# Yao Ming will return to Houston on Sep 26th



## kisstherim (Jul 15, 2004)

According to the chinese media, Yao will return to Houston on September 26 for preparation of the pre-season training camp and the new season. So t's the first time Yao got back to Houston before October? 

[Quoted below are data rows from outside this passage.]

(** ** The cleaning of identifiers *)

Lemma re_sub_from_without_occurrence (pat repl s : string) :
  occurs pat s = false -> re_sub_from 0 pat repl s = s.
Proof.
  induction s as [ | c s IH]; [reflexivity | ].
  cbn [occurs re_sub_from]. intros [P O]%orb_false_elim.
  rewrite P, (IH O). reflexivity.
Qed.

Lemma re_sub_from_length (pat s : string) (skip : nat) :
  String.length (re_sub_from skip pat "" s) <= String.length s.
Proof.
  revert skip. induction s as [ | c s IH]; intros skip; [reflexivity | ].
  cbn [re_sub_from]. destruct skip as [ | k].
  - destruct (prefix pat (String c s)).
    + cbn [append String.length]. specialize (IH (String.length pat - 1)). lia.
    + cbn [String.length]. specialize (IH 0). lia.
  - cbn [String.length]. specialize (IH k). lia.
Qed.

Lemma re_sub_shortens (a : ascii) (p s : string) :
  occurs (String a p) s = true ->
  String.length (re_sub (String a p) "" s) < String.length s.
Proof.
  unfold re_sub. induction s as [ | c s IH]; [discriminate | ].
  cbn [occurs re_sub_from]. destruct (prefix (String a p) (String c s)).
  - intros _. cbn [append String.length].
    apply Nat.lt_succ_r, re_sub_from_length.
  - cbn [orb String.length]. intros O. specialize (IH O). lia.
Qed.

Lemma prefix_empty (s : string) : prefix "" s = true.
Proof. destruct s; reflexivity. Qed.

(** Where ["gene:"] stands only at the start, the cleaning is the
    stripping of a prefix. *)
Lemma clean_id_strips_leading_prefix (s : string) :
  occurs "gene:" s = false ->
  clean_id ("gene:" ++ s) = s /\ clean_id s = s.
Proof.
  intros O. unfold clean_id, re_sub. split.
  - cbn. rewrite prefix_empty. now apply re_sub_from_without_occurrence.
  - now apply re_sub_from_without_occurrence.
Qed.

Lemma substring_all (s : string) : substring 0 (String.length s) s = s.
Proof. induction s as [ | c s IH]; [reflexivity | cbn; now rewrite IH]. Qed.

Lemma spec_strip_prefix_present (s : string) :
  spec_strip_prefix "gene:" ("gene:" ++ s) = s.
Proof.
  unfold spec_strip_prefix. cbn. rewrite prefix_empty, Nat.sub_0_r.
  apply substring_all.
Qed.

(** Under species A the passes join on the cleaned identifier. *)
Lemma species_A_join_key (df : DataFrame) :
  exists rows, add_loc_Last sA (replace_gene df) = Ok rows /\
    map (merge_key sA) rows = map (fun row => Some (join_key_A (GeneID row))) df.
Proof.
  eexists; split; [reflexivity | ].
  unfold replace_gene. rewrite !map_map. reflexivity.
Qed.

(** C4.  The comments of the script announce the removal of the prefix
    ["gene:"], and so does the specification; the regex replacement
    removes the text wherever it stands.  On the identifier
    ["transgene:GFP"] the script gives ["transGFP"], the stripping of a
    prefix gives the identifier back. *)
Theorem cleaning_removes_inner_occurrences :
  map GeneID (replace_gene [mkRow "transgene:GFP" 1 2 0.1 5 0.0001 0.001])
    = ["transGFP"] /\
  spec_strip_prefix "gene:" "transgene:GFP" = "transgene:GFP" /\
  prefix "gene:" "transgene:GFP" = false.
Proof. repeat split. Qed.




(** ** The split into locus and version *)

Section Split.

Variable sep : ascii.

(** [s.split(sep)] is what stands before the first separator, followed
    by the split of what stands after it. *)
Lemma str_split_unfold (s : string) :
  str_split sep s =
  before_first sep s ::
    match after_first sep s with
    | Some rest => str_split sep rest
    | None => []
    end.
Proof.
  induction s as [ | c s IH]; [reflexivity | ].
  cbn [str_split before_first after_first].
  destruct (Ascii.eqb c sep); [reflexivity | ].
  rewrite IH. reflexivity.
Qed.

Lemma after_first_none (s : string) :
  count_sep sep s = 0 <-> after_first sep s = None.
Proof.
  induction s as [ | c s IH]; cbn [count_sep after_first]; [tauto | ].
  destruct (Ascii.eqb c sep); [ | exact IH].
  split; discriminate.
Qed.

Lemma after_first_count (s rest : string) :
  after_first sep s = Some rest -> count_sep sep s = S (count_sep sep rest).
Proof.
  induction s as [ | c s IH]; cbn [count_sep after_first]; [discriminate | ].
  destruct (Ascii.eqb c sep).
  - intros [= ->]. reflexivity.
  - exact IH.
Qed.

Lemma before_first_all (s : string) :
  count_sep sep s = 0 -> before_first sep s = s.
Proof.
  induction s as [ | c s IH]; cbn [count_sep before_first]; [reflexivity | ].
  destruct (Ascii.eqb c sep); [discriminate | ].
  intros H. now rewrite IH.
Qed.

Lemma str_split_length (s : string) :
  List.length (str_split sep s) = S (count_sep sep s).
Proof.
  induction s as [ | c s IH]; [reflexivity | ].
  cbn [str_split count_sep]. destruct (Ascii.eqb c sep).
  - cbn [List.length]. now rewrite IH.
  - destruct (str_split sep s); [discriminate | exact IH].
Qed.

(** The two cells that a row with at most one separator gets in a
    two-column expansion. *)
Lemma cells_of_versioned (s : string) :
  count_sep sep s <= 1 ->
  let cells := map Some (str_split sep s)
               ++ repeat None (2 - List.length (str_split sep s)) in
  nth 0 cells None = Some (before_first sep s) /\
  nth 1 cells None = after_first sep s.
Proof.
  intros C. rewrite str_split_unfold.
  destruct (after_first sep s) as [rest | ] eqn:A.
  - pose proof (after_first_count _ _ A) as E.
    assert (Z : count_sep sep rest = 0) by lia.
    rewrite str_split_unfold, (proj1 (after_first_none rest) Z),
      (before_first_all _ Z).
    split; reflexivity.
  - split; reflexivity.
Qed.

End Split.

Section Width.

Context {X : Type}.

Lemma width_upper (n : nat) (pieces : list (list X)) :
  (forall p, In p pieces -> List.length p <= n) -> width pieces <= n.
Proof.
  unfold width. induction pieces as [ | p ps IH]; cbn; intros H; [lia | ].
  pose proof (H p (or_introl eq_refl)).
  specialize (IH (fun q Hq => H q (or_intror Hq))). lia.
Qed.

Lemma width_lower (p : list X) (pieces : list (list X)) :
  In p pieces -> List.length p <= width pieces.
Proof.
  unfold width. induction pieces as [ | q ps IH]; cbn; [tauto | ].
  intros [-> | H]; [lia | ]. specialize (IH H). lia.
Qed.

So this summer Yao played for national team for only half a month. Finally he got some rest during summer. And he was rehabilitating/weight training with the help of Falsone throughout the past 3-4 months. Next seaon looks a very likely breakout year for Yao. :banana: 

Hey,Yao Mania, isn't Yao in HK currently? :biggrin: I heard Yao arrived in HK yesterday and would stay there for 3 days, as the Image Spokesperson for China AIDS Prevention Campaign? It's said he will participate in a fund-raising charity show together with international reknowned AIDS researcher, Dr. David D Ho to raise funds and promote awareness of AIDS to Hong Kong people before returning to Shanghai for showing up together in Allen Iverson's visit to China on September 25. Then he will fly to the U.S.

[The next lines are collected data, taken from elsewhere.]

Lemma isr_set_ulPreviousMillis millis v g :
  isr millis (set_ulPreviousMillis v g) = set_ulPreviousMillis v (isr millis g).
Proof.
  unfold isr. cbn [dPulsePeriod set_dPulsePeriod].
  change (measured_period millis (set_ulPreviousMillis v g))
    with (measured_period millis g).
  destruct (measured_period millis g <=? SECOND_ISR_PERIOD)%float; reflexivity.
Qed.


Lemma service_ulCurrentMillis edges :
  forall g, ulCurrentMillis (service edges g) = ulCurrentMillis g.
Proof.
  induction edges as [|t edges IH]; intros g; [reflexivity|].
  cbn. fold (service edges (isr t g)). now rewrite IH, isr_ulCurrentMillis.
Qed.

Lemma service_set_ulPreviousMillis edges :
  forall v g,
    service edges (set_ulPreviousMillis v g) = set_ulPreviousMillis v (service edges g).
Proof.
  induction edges as [|t edges IH]; intros v g; [reflexivity|].
  cbn. fold (service edges (isr t (set_ulPreviousMillis v g))).
  fold (service edges (isr t g)).
  now rewrite isr_set_ulPreviousMillis, IH.
Qed.

Lemma service_cons t edges g : service (t :: edges) g = service edges (isr t g).
Proof. reflexivity. Qed.

Lemma wrap32_succ_add c k : wrap32 (wrap32 (c + 1) + k) = wrap32 (c + (1 + k)).
Proof. unfold wrap32. rewrite Z.add_mod_idemp_l by (cbv; discriminate). f_equal. lia. Qed.

Lemma service_app a b g : service (a ++ b) g = service b (service a g).
Proof. unfold service. apply fold_left_app. Qed.

Lemma on_mem_service_nil w : on_mem (service []) w = w.
Proof. destruct w; reflexivity. Qed.

Lemma on_mem_service_app a b w :
  on_mem (service b) (on_mem (service a) w) = on_mem (service (a ++ b)) w.
Proof. unfold on_mem. cbn [mem sent]. now rewrite service_app. Qed.

Lemma service_exec_SetPrevious edges w :
  on_mem (service edges) (exec SetPrevious w) =
  exec SetPrevious (on_mem (service edges) w).
Proof.
  destruct w as [g out]. unfold exec, on_mem. cbn [mem sent].
  now rewrite service_set_ulPreviousMillis, service_ulCurrentMillis.
Qed.

(** ** The reporting block and the loop, in closed form *)

Lemma run_report_block w :
  run report_block w =
  mkWorld
    (mkGlobals (ulCurrentMillis (mem w)) (ulCurrentMillis (mem w))
               (dPulsePeriod (mem w)) 0%float (ulStartTime (mem w))
               0%float 0 0%float)
    (sent w ++ [watts (dTotalW (mem w) / to_double (uiIsrCount (mem w)))%float;
                kWh (dKWh (mem w))]).
Proof.
  destruct w as [g out]. cbv -[to_double app PrimFloat.div].
  rewrite <- app_assoc. reflexivity.
Qed.

Lemma loop_report_cases millis w :
  (window_elapsed (set_ulCurrentMillis millis (mem w)) = true /\
   loop_report millis w = run report_block (on_mem (set_ulCurrentMillis millis) w)) \/
  (window_elapsed (set_ulCurrentMillis millis (mem w)) = false /\
   loop_report millis w = on_mem (set_ulCurrentMillis millis) w).
Proof.
  unfold loop_report. cbn [mem on_mem].
  destruct (window_elapsed (set_ulCurrentMillis millis (mem w))); [left | right];
    split; reflexivity.
Qed.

no,no,this pic was not shot in HK but in Qatar. Those girls r some chinese air hostesses working for Qatar Airline. They were like groupies/cheer leaders watching almost every of the games of the national team in Asian championships, and followed them everywhere. At last they had their dreams come true when they had a group photo with Yao Ming and the national team when the national team had their lunch in a Chinese restaurant in Doha. Yao looks funny in that pic lol


----------



## Yao Mania (Aug 4, 2003)

oh really?? no wonder I saw a glimpse of him on the news this morning!! I knew he was doing the AIDS thing but didn't know he was in HK!!

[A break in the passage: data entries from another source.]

(** X14.  No failure of one constituent keeps the others from being
    attempted: an authenticated dashboard request always looks up
    user-service, item-service, list-service and item-service again, in
    that order, and a search with [q] always looks up item-service and then
    list-service exactly when a credential is present. *)
Theorem aggregates_attempt_every_call :
  (forall reg net timestamp req,
     present (header req "authorization") = true ->
     discovered (snd (getDashboard reg net timestamp req))
     = ["user-service"; "item-service"; "list-service"; "item-service"]) /\
  (forall reg net req,
     truthy (queryParam req "q") = true ->
     discovered (snd (globalSearch reg net req))
     = "item-service"
       :: (if present (header req "authorization") then ["list-service"] else [])).
Proof.
  split.
  - intros reg net timestamp req Hauth.
    unfold getDashboard. rewrite Hauth. simpl negb. cbv iota.
    pose proof (callService_discovered reg net "user-service" "/users/profile"
                  "GET" (header req "authorization") []) as H1.
    pose proof (callService_discovered reg net "item-service" "/items"
                  "GET" None [("limit", VNum 10)]) as H2.
    pose proof (callService_discovered reg net "list-service" "/lists"
                  "GET" (header req "authorization") [("limit", VNum 5)]) as H3.
    pose proof (callService_discovered reg net "item-service" "/categories"
                  "GET" None []) as H4.
    destruct (callService reg net "user-service" _ _ _ _) as [user t1].
    destruct (callService reg net "item-service" "/items" _ _ _) as [items t2].
    destruct (callService reg net "list-service" _ _ _ _) as [lists t3].
    destruct (callService reg net "item-service" "/categories" _ _ _)
      as [categories t4].
    simpl snd in *.
    assert (Ht : discovered (t1 ++ t2 ++ t3 ++ t4 ++ [EvListServices])%list
                 = ["user-service"; "item-service"; "list-service"; "item-service"]).
    { rewrite !discovered_app, H1, H2, H3, H4. reflexivity. }
    destruct (_ ≫= _); simpl; exact Ht.
  - intros reg net req Hq.
    unfold globalSearch. rewrite Hq. simpl negb. cbv iota.
    pose proof (callService_discovered reg net "item-service" "/search"
                  "GET" None [("q", queryParam req "q")]) as H1.
    pose proof (callService_discovered reg net "list-service" "/search"
                  "GET" (header req "authorization")
                  [("q", queryParam req "q"); ("limit", VNum 10)]) as H2.
    destruct (callService reg net "item-service" _ _ _ _) as [items t1].
    simpl snd in *.
    destruct (present (header req "authorization")).
    + destruct (callService reg net "list-service" _ _ _ _) as [lists t2].
      simpl snd in *.
      assert (Ht : discovered (t1 ++ t2)%list = ["item-service"; "list-service"]).
      { rewrite discovered_app, H1, H2. reflexivity. }
      destruct (_ ≫= _); simpl; exact Ht.
    + assert (Ht : discovered (t1 ++ [])%list = ["item-service"]).
      { rewrite discovered_app, H1. reflexivity. }
      destruct (_ ≫= _); simpl; exact Ht.
Qed.

Lemma aggregates_attempt_every_call_witness :
  discovered (snd (globalSearch itemRegistry refusing (searchArroz withToken)))
  = "item-service"
    :: (if present (header (searchArroz withToken) "authorization")
        then ["list-service"] else []).
Proof.
  apply (proj2 aggregates_attempt_every_call itemRegistry refusing
           (searchArroz withToken)).
  reflexivity.
Defined.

YAAAAAOOOOO!!!! COME FIND ME!!!!!


----------



## Yao Mania (Aug 4, 2003)

I know where Yao will be at 4pm today (local time), but I'll be at work...


----------



## hitokiri315 (Apr 30, 2004)

i am glad you have your priorites in order YM. Work first play second. If you did meet him would you tell him that you are his biggest fan and take a pic with him. Ask him to join yi fan club. That would be cool.


----------



## Yao Mania (Aug 4, 2003)

hitokiri315 said:


> i am glad you have your priorites in order YM. Work first play second. If you did meet him would you tell him that you are his biggest fan and take a pic with him. Ask him to join yi fan club. That would be cool.


Me: "Hey Yao, I would like you to be an honorary member of my fanclub"
Yao: "Of course, I would be honored to be in the fan club you have created for me"
Me: "Uhm, Yao, it's the Yi Jianlian fan club"


----------



## kisstherim (Jul 15, 2004)

Yao Mania said:


> I know where Yao will be at 4pm today (local time), but I'll be at work...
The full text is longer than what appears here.